I messed around with the change script and came up with this method of constraining the ctrl postion as if it were the bone nub, without setting it to boneEnbaled true
when transform $ctrl changes do( in coordsys parent($ctrl.pos=(normalize $ctrl.pos * $bone.length)))
(this case, $ctrl.parent shares the pos of $bone)
To keep the constraint across sessions, I built a button function to apply the code to each CTRL / Bone pair, and added it via custom attributes to the root control. The animator enables the change script when they wish.
I thought a script controller could do this, but a position script seems to disable the move manipulator.

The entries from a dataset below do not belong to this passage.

Definition with_stage (sr : StageResult) (r : AdaptationResult) : AdaptationResult :=
  {| RToolDefinition := RToolDefinition r; Stages := Stages r ++ [sr]; RVersion := RVersion r; Registered := Registered r;
     RError := RError r; CandidateCode := CandidateCode r; AdaptedCode := AdaptedCode r;
     RTemplateType := RTemplateType r; Analysis := Analysis r |}.
Definition with_error (e : string) (r : AdaptationResult) : AdaptationResult :=
  {| RToolDefinition := RToolDefinition r; Stages := Stages r; RVersion := RVersion r; Registered := Registered r;
     RError := e; CandidateCode := CandidateCode r; AdaptedCode := AdaptedCode r;
     RTemplateType := RTemplateType r; Analysis := Analysis r |}.
Definition with_analysis (a : AnalysisDetail) (r : AdaptationResult) : AdaptationResult :=
  {| RToolDefinition := RToolDefinition r; Stages := Stages r; RVersion := RVersion r; Registered := Registered r;
     RError := RError r; CandidateCode := CandidateCode r; AdaptedCode := AdaptedCode r;
     RTemplateType := ATemplateType a; Analysis := a |}.
Definition with_adapted (t : TemplateType) (code : string) (r : AdaptationResult) : AdaptationResult :=
  {| RToolDefinition := RToolDefinition r; Stages := Stages r; RVersion := RVersion r; Registered := Registered r;
     RError := RError r; CandidateCode := CandidateCode r; AdaptedCode := code; RTemplateType := t; Analysis := Analysis r |}.
Definition finished (registered : bool) (r : AdaptationResult) : AdaptationResult :=
  let v := Version (RToolDefinition r) in
  {| RToolDefinition := RToolDefinition r; Stages := Stages r; RVersion := if bool_decide (v = "") then "1.0.0" else v;
     Registered := registered || Registered r; RError := RError r; CandidateCode := CandidateCode r;
     AdaptedCode := AdaptedCode r; RTemplateType := RTemplateType r; Analysis := Analysis r |}.

Definition or_else (s dflt : string) : string := if bool_decide (s = "") then dflt else s.
Lemma or_else_l s dflt : s ≠ "" → or_else s dflt = s.
Proof. intros Hs. unfold or_else. by rewrite bool_decide_eq_false_2. Qed.

(** How a command ends, with what it wrote to its standard output and error. *)
Inductive run_end := Exited (code : Z) | NotRun (e : string).
Record run := { ROut : string; RErr : string; REnd : run_end }.

(** The machine the tests run on: the directory that is made or the error, the writing
    of a file in it, the build and the run of a Go program (60 seconds together), the
    run of a Python one (30 seconds). *)
Record Machine := {
  MkdirTemp : option string;
  WriteFile : string → string → option string;
  go_build : string → option (string * string);
  go_run : string → run;
  python_run : string → run;
}.

Definition truncate (s : string) (maxLen : Z) : string :=
  if bool_decide (str_len s ≤ maxLen) then s else str_take (Z.to_nat maxLen) s +:+ "...".

(** The dependencies of a list of lines, each once, in the order of their first line. *)
Definition add_dep (deps : list string) (d : string) : list string := if bool_decide (d ∈ deps) then deps else deps ++ [d].

(** What the repository's database answers. *)
Record Db := { at_ : Time; list_answer : rows_answer; code_ok : bool; health_ok : bool; create_ok : bool }.

Section Pipeline.
Context `{Unicode} `{UnicodeFold}.
Context (unicode_quote : string → string) (parse : string → option (list string)).
Context (code_text : code_error → string) (repo_text : repo_error → string) (duration_text : Duration → string).
Context (range : gmap string (ToolCache.cacheEntry (V := list ToolRecord)) →
                 list (string * ToolCache.cacheEntry (V := list ToolRecord))).
Context (machine : Machine) (db : Db).
(** The verification of a stored tool: its result, or the text of its error. *)
Context (VerifyTool : string → VerificationConfig → result string VerificationResult).

Definition passed (name msg : string) : StageResult := {| SName := name; SPassed := true; Message := msg |}.
Definition failed (name msg : string) : StageResult := {| SName := name; SPassed := false; Message := msg |}.

(** *** Stage 1: verification *)
Definition findToolIDByName (name : string) : string := "".

Definition verify_static (def : ToolDefinition) (code : string) : StageResult :=
  match VerifyToolCode parse code with
  | Some e => failed "verification" ("static verification failed: " +:+ code_text e)
  | None =>
    let ok := passed "verification" in
    let existingID := if bool_decide (Name def = "") then "" else findToolIDByName (Name def) in
    if bool_decide (existingID = "") then ok "static verification passed"
    else match VerifyTool existingID DefaultVerificationConfig with
    | Err e => ok ("static passed; sandbox unavailable: " +:+ e)
    | Ok v =>
      if Passed v then ok ("static+sandbox verified (exit:" +:+ Itoa (VExitCode v) +:+ ", dur:" +:+ duration_text (VDuration v) +:+ ")")
      else failed "verification" ("sandbox verification failed: " +:+ VError v)
    end
  end.
Definition VerificationStage (c : Candidate) : StageResult :=
  let def := ToolDef c in
  if bool_decide (Code c = "") then
    if bool_decide (Name def = "") then passed "verification" "no code to verify"
    else match VerifyToolCode parse (Name def) with
    | None => passed "verification" "static verification passed (no code in candidate)"
    | Some _ => verify_static def (Name def)
    end
  else verify_static def (Code c).

(** *** Stage 2: analysis *)
Definition go_dep (line : string) : option string :=
  let line := TrimSpace line in
  if String.prefix "import" line then
    let imp := trim_set (String " " (String dquote "")) (str_drop 6 line) in
    if bool_decide (imp = "") then None else Some imp
  else None.
Definition extractGoImports (code : string) : list string := foldl add_dep [] (omap go_dep (lines code)).
Definition python_dep (line : string) : option string :=
  let line := TrimSpace line in
  if String.prefix "import " line || String.prefix "from " line then Fields line !! 1%nat else None.
Definition extractPythonImports (code : string) : list string := foldl add_dep [] (omap python_dep (lines code)).

Definition detectTemplateType (code : string) (def : ToolDefinition) : TemplateType :=
  if bool_decide (InputSchema def ≠ []) then TemplateAdapter
  else if IsPythonCode code then TemplateWrapper
  else if str_contains code "func " && negb (str_contains code "func main()") && negb (str_contains code "func main(")
  then TemplateDecorator else TemplateWrapper.

Definition detectIssues (code lang : string) : list string :=
  if bool_decide (code = "") then []
  else
    (if bool_decide (100000 < str_len code) then ["code exceeds 100KB"] else []) ++
    (if bool_decide (lang = "go") then
       (if str_contains code "panic(" then ["contains panic()"] else []) ++
       (if str_contains code "log.Fatal" then ["contains log.Fatal()"] else [])
     else []) ++
    (if bool_decide (2000 < Count code nl) then ["code exceeds 2000 lines"] else []).

Definition analyse (c : Candidate) : AnalysisDetail :=
  let code := or_else (Code c) (Name (ToolDef c)) in
  let lang := if IsPythonCode code then "python" else "go" in
  {| ALanguage := lang;
     Dependencies := if bool_decide (lang = "go") then extractGoImports code else extractPythonImports code;
     Complexity := EstimateComplexity code;
     ATemplateType := if bool_decide (CTemplateType c = "") then detectTemplateType code (ToolDef c) else CTemplateType c;
     HasTests := str_contains code "func Test" || str_contains code "assert." || str_contains code "def test_";
     Issues := detectIssues code lang |}.
Definition AnalysisStage (c : Candidate) (res : AdaptationResult) : AdaptationResult * StageResult :=
  let a := analyse c in
  let n {A} (l : list A) := Itoa (Z.of_nat (length l)) in
  let msg := "language=" +:+ ALanguage a +:+ " deps=" +:+ n (Dependencies a) +:+ " complexity=" +:+ Itoa (Complexity a)
             +:+ " template=" +:+ ATemplateType a +:+ (if bool_decide (Issues a = []) then "" else " issues=" +:+ n (Issues a)) in
  (with_analysis a res,
   {| SName := "analysis"; SPassed := bool_decide (Issues a = [] ∨ Complexity a < 50); Message := msg |}).

(** *** Stage 3: adaptation *)
Definition adapted (t : TemplateType) (c : Candidate) : string :=
  let code := or_else (Code c) ("// tool: " +:+ Name (ToolDef c) +:+ nl) in
  if bool_decide (t = TemplateAdapter) then generateAdapterTemplate unicode_quote code (ToolDef c)
  else if bool_decide (t = TemplateDecorator) then generateDecoratorTemplate unicode_quote code (ToolDef c)
  else generateWrapperTemplate unicode_quote code (ToolDef c).
Definition AdaptationStage (c : Candidate) (res : AdaptationResult) : AdaptationResult * StageResult :=
  let t := or_else (or_else (RTemplateType res) (CTemplateType c)) TemplateWrapper in
  let code := adapted t c in
  (with_adapted t code res,
   passed "adaptation" ("applied " +:+ t +:+ " template (" +:+ Itoa (str_len code) +:+ " bytes)")).

(** *** Stage 4: testing *)
Definition containsSuspiciousOutput (s : string) : bool :=
  existsb (str_contains (ToLower s)) ["/etc/passwd"; "/etc/shadow"; "root:"; "sudo "; "chmod 777"; "rm -rf /"].

Definition written (name content : string) (what : string) (k : run) : run :=
  match WriteFile machine name content with
  | Some e => {| ROut := ""; RErr := ""; REnd := NotRun (what +:+ e) |}
  | None => k
  end.
Definition wrapped (what : string) (r : run) : run :=
  match REnd r with
  | NotRun e => {| ROut := ROut r; RErr := RErr r; REnd := NotRun (what +:+ e) |}
  | Exited _ => r
  end.
Definition runPythonCode (code : string) : run :=
  written "tool.py" code "write temp file: " (wrapped "runPythonCode: " (python_run machine code)).
Definition runGoCode (code : string) : run :=
  written "main.go" code "write temp file: "
    (written "go.mod" ("module tooltest" +:+ nl +:+ nl +:+ "go 1.24" +:+ nl) "write go.mod: "
      match go_build machine code with
      | Some (e, err) => {| ROut := ""; RErr := ""; REnd := NotRun ("build failed: " +:+ e +:+ "; " +:+ truncate err 200) |}
      | None => wrapped "runGoCode: " (go_run machine code)
      end).

Definition judge (r : run) : StageResult :=
  match REnd r with
  | NotRun e => failed "testing" ("execution error: " +:+ e +:+ "; stderr: " +:+ truncate (RErr r) 200)
  | Exited n =>
    if bool_decide (n = 0) then
      if containsSuspiciousOutput (ROut r) || containsSuspiciousOutput (RErr r)
      then failed "testing" "suspicious output patterns detected"
      else passed "testing" ("tests passed (exit:" +:+ Itoa n +:+ ", stdout:" +:+ Itoa (str_len (ROut r)) +:+ " bytes)")
    else failed "testing" ("exit code " +:+ Itoa n +:+ "; stderr: " +:+ truncate (RErr r) 200)
  end.
Definition is_go (code : string) : bool :=
  let trimmed := TrimSpace code in String.prefix "package " trimmed || String.prefix ("package" +:+ GoText.tab) trimmed.
Definition TestingStage (c : Candidate) (res : AdaptationResult) : StageResult :=
  let code := or_else (or_else (AdaptedCode res) (CandidateCode res)) (Code c) in
  if bool_decide (code = "") then passed "testing" "no code to test"
  else
    match (if is_go code then ValidateGoCode parse code else ValidatePythonCode code) with
    | Some e => failed "testing" ((if is_go code then "go" else "python") +:+ " validation failed: " +:+ code_text e)
    | None =>
      match MkdirTemp machine with
      | Some e => failed "testing" ("failed to create temp dir: " +:+ e)
      | None => judge (if is_go code then runGoCode code else runPythonCode code)
      end
    end.

(** *** Stage 5: registration *)
Definition findExistingToolID (name : string) (r : Repo) : Repo * string :=
  match ListTools range (at_ db) (list_answer db) r with
  | (r, Err _) => (r, "")
  | (r, Ok tools) =>
    (r, match list_find (λ t, ToName t = name) tools with Some (_, t) => ToID t | None => "" end)
  end.

Definition tool_record (id : string) (def : ToolDefinition) (code : string) : ToolRecord :=
  {| ToID := id; ToName := Name def; ToDescription := Description def; ToCode := code;
     ToCategory := or_else (Category def) "adaptation"; ToVersion := or_else (Version def) "1.0.0";
     ToHealthStatus := "healthy"; ToSourceType := "adaptation" |}.

Definition RegistrationStage (c : Candidate) (res : AdaptationResult) (mr : option Repo) : option Repo * StageResult :=
  match mr with
  | None => (None, failed "registration" "metadata repository not available")
  | Some r =>
    let def := ToolDef c in
    let name := Name def in
    if bool_decide (name = "") then (Some r, passed "registration" "no tool name provided, skipping registration")
    else
      let code := or_else (or_else (AdaptedCode res) (CandidateCode res)) ("// tool: " +:+ name) in
      let version := or_else (Version def) "1.0.0" in
      let said verb id := verb +:+ " tool " +:+ Quote unicode_quote name +:+ " (id=" +:+ id +:+ ", ver=" +:+ version +:+ ")" in
      let '(r, existingID) := findExistingToolID name r in
      if bool_decide (existingID = "") then
        let id := name +:+ "-adapted" in
        match CreateTool (create_ok db) (tool_record id def code) r with
        | (r, Some e) => (Some r, failed "registration" ("failed to create tool " +:+ Quote unicode_quote name +:+ ": " +:+ repo_text e))
        | (r, None) => (Some r, passed "registration" (said "registered" id))
        end
      else
        match UpdateToolCode (code_ok db) existingID code r with
        | (r, Some e) => (Some r, failed "registration" ("failed to update tool " +:+ Quote unicode_quote name +:+ ": " +:+ repo_text e))
        | (r, None) =>
          (Some (UpdateHealthStatus (health_ok db) existingID "healthy" r).1, passed "registration" (said "updated" existingID))
        end
  end.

I’ll hunt down the thread mentioned and see the folly of my approach
rendering is irrelevant.
we are exporting to a game engine, all bone transforms get baked in FBX.
CTRL keyframes are saved in XAF files for re-use.
So your animators never need to make an animation preview before exporting to FBX?
I posted a similar question at tech-art.org and got a clever solution that avoids change scripts entirely, using a scale script controller on a proxy object.
a late thread bump. The solution linked to above worked quite well.
It basically involved ‘cheating’ with a scale script controller on an unrelated object.
I condensed the solution into a fn that I can pass the bone, ctrl object, and script holding object. It seems to be working quite well.
fn radiusCtrlLimit theCtrl theBone theHolder=(
/*
theCtrl = object you wish to constrain to a radius
theBone = a bone with w/ rotation lookat constrained to theCtrl, whose length will determine the radius
theHolder = the object that will hold the script.
objects and lookat constraints created elsewhere
*/
ScriptString= @"if distance bone point != bone_length then
(
with animate off
(
point.pos = (normalize (point.pos - bone.pos))*bone_length + bone.pos
)
)
[1, 1, 1]"
sc=scale_script()
sc.addobject "point" theCtrl
sc.addobject "bone" theBone
sc.addconstant "bone_length" theBone.length
sc.script=scriptString
theHolder.scale.controller=sc
),
as i said earlier i’m not a fan of this type of rig but everything could be done much easier
delete objects
s = geosphere radius:20
d = dummy boxsize:[10,10,10] pos:[s.radius,0,0]
p = d.pos.controller = position_list()
p.weight[1] = 0
sc = p.available.controller = position_script()
sc.addtarget "radius" s.baseobject[#radius]
sc.addobject "pos" p[1]
sc.setexpression "(normalize pos.value)*radius"
/* it's optional... if you want to constraint dummy to the sphere position */
d = p.available.controller = s.pos.controller
sc.addobject "pos" p[1]
So instead of a third object to hold a hacked script, you are using a position_list
adding the position script d.pos.controller[2], and
passing the value of d.pos.controller1 to the script?
very clever, and simple. It is not obvious at all that this was possible, though I guess it makes sense.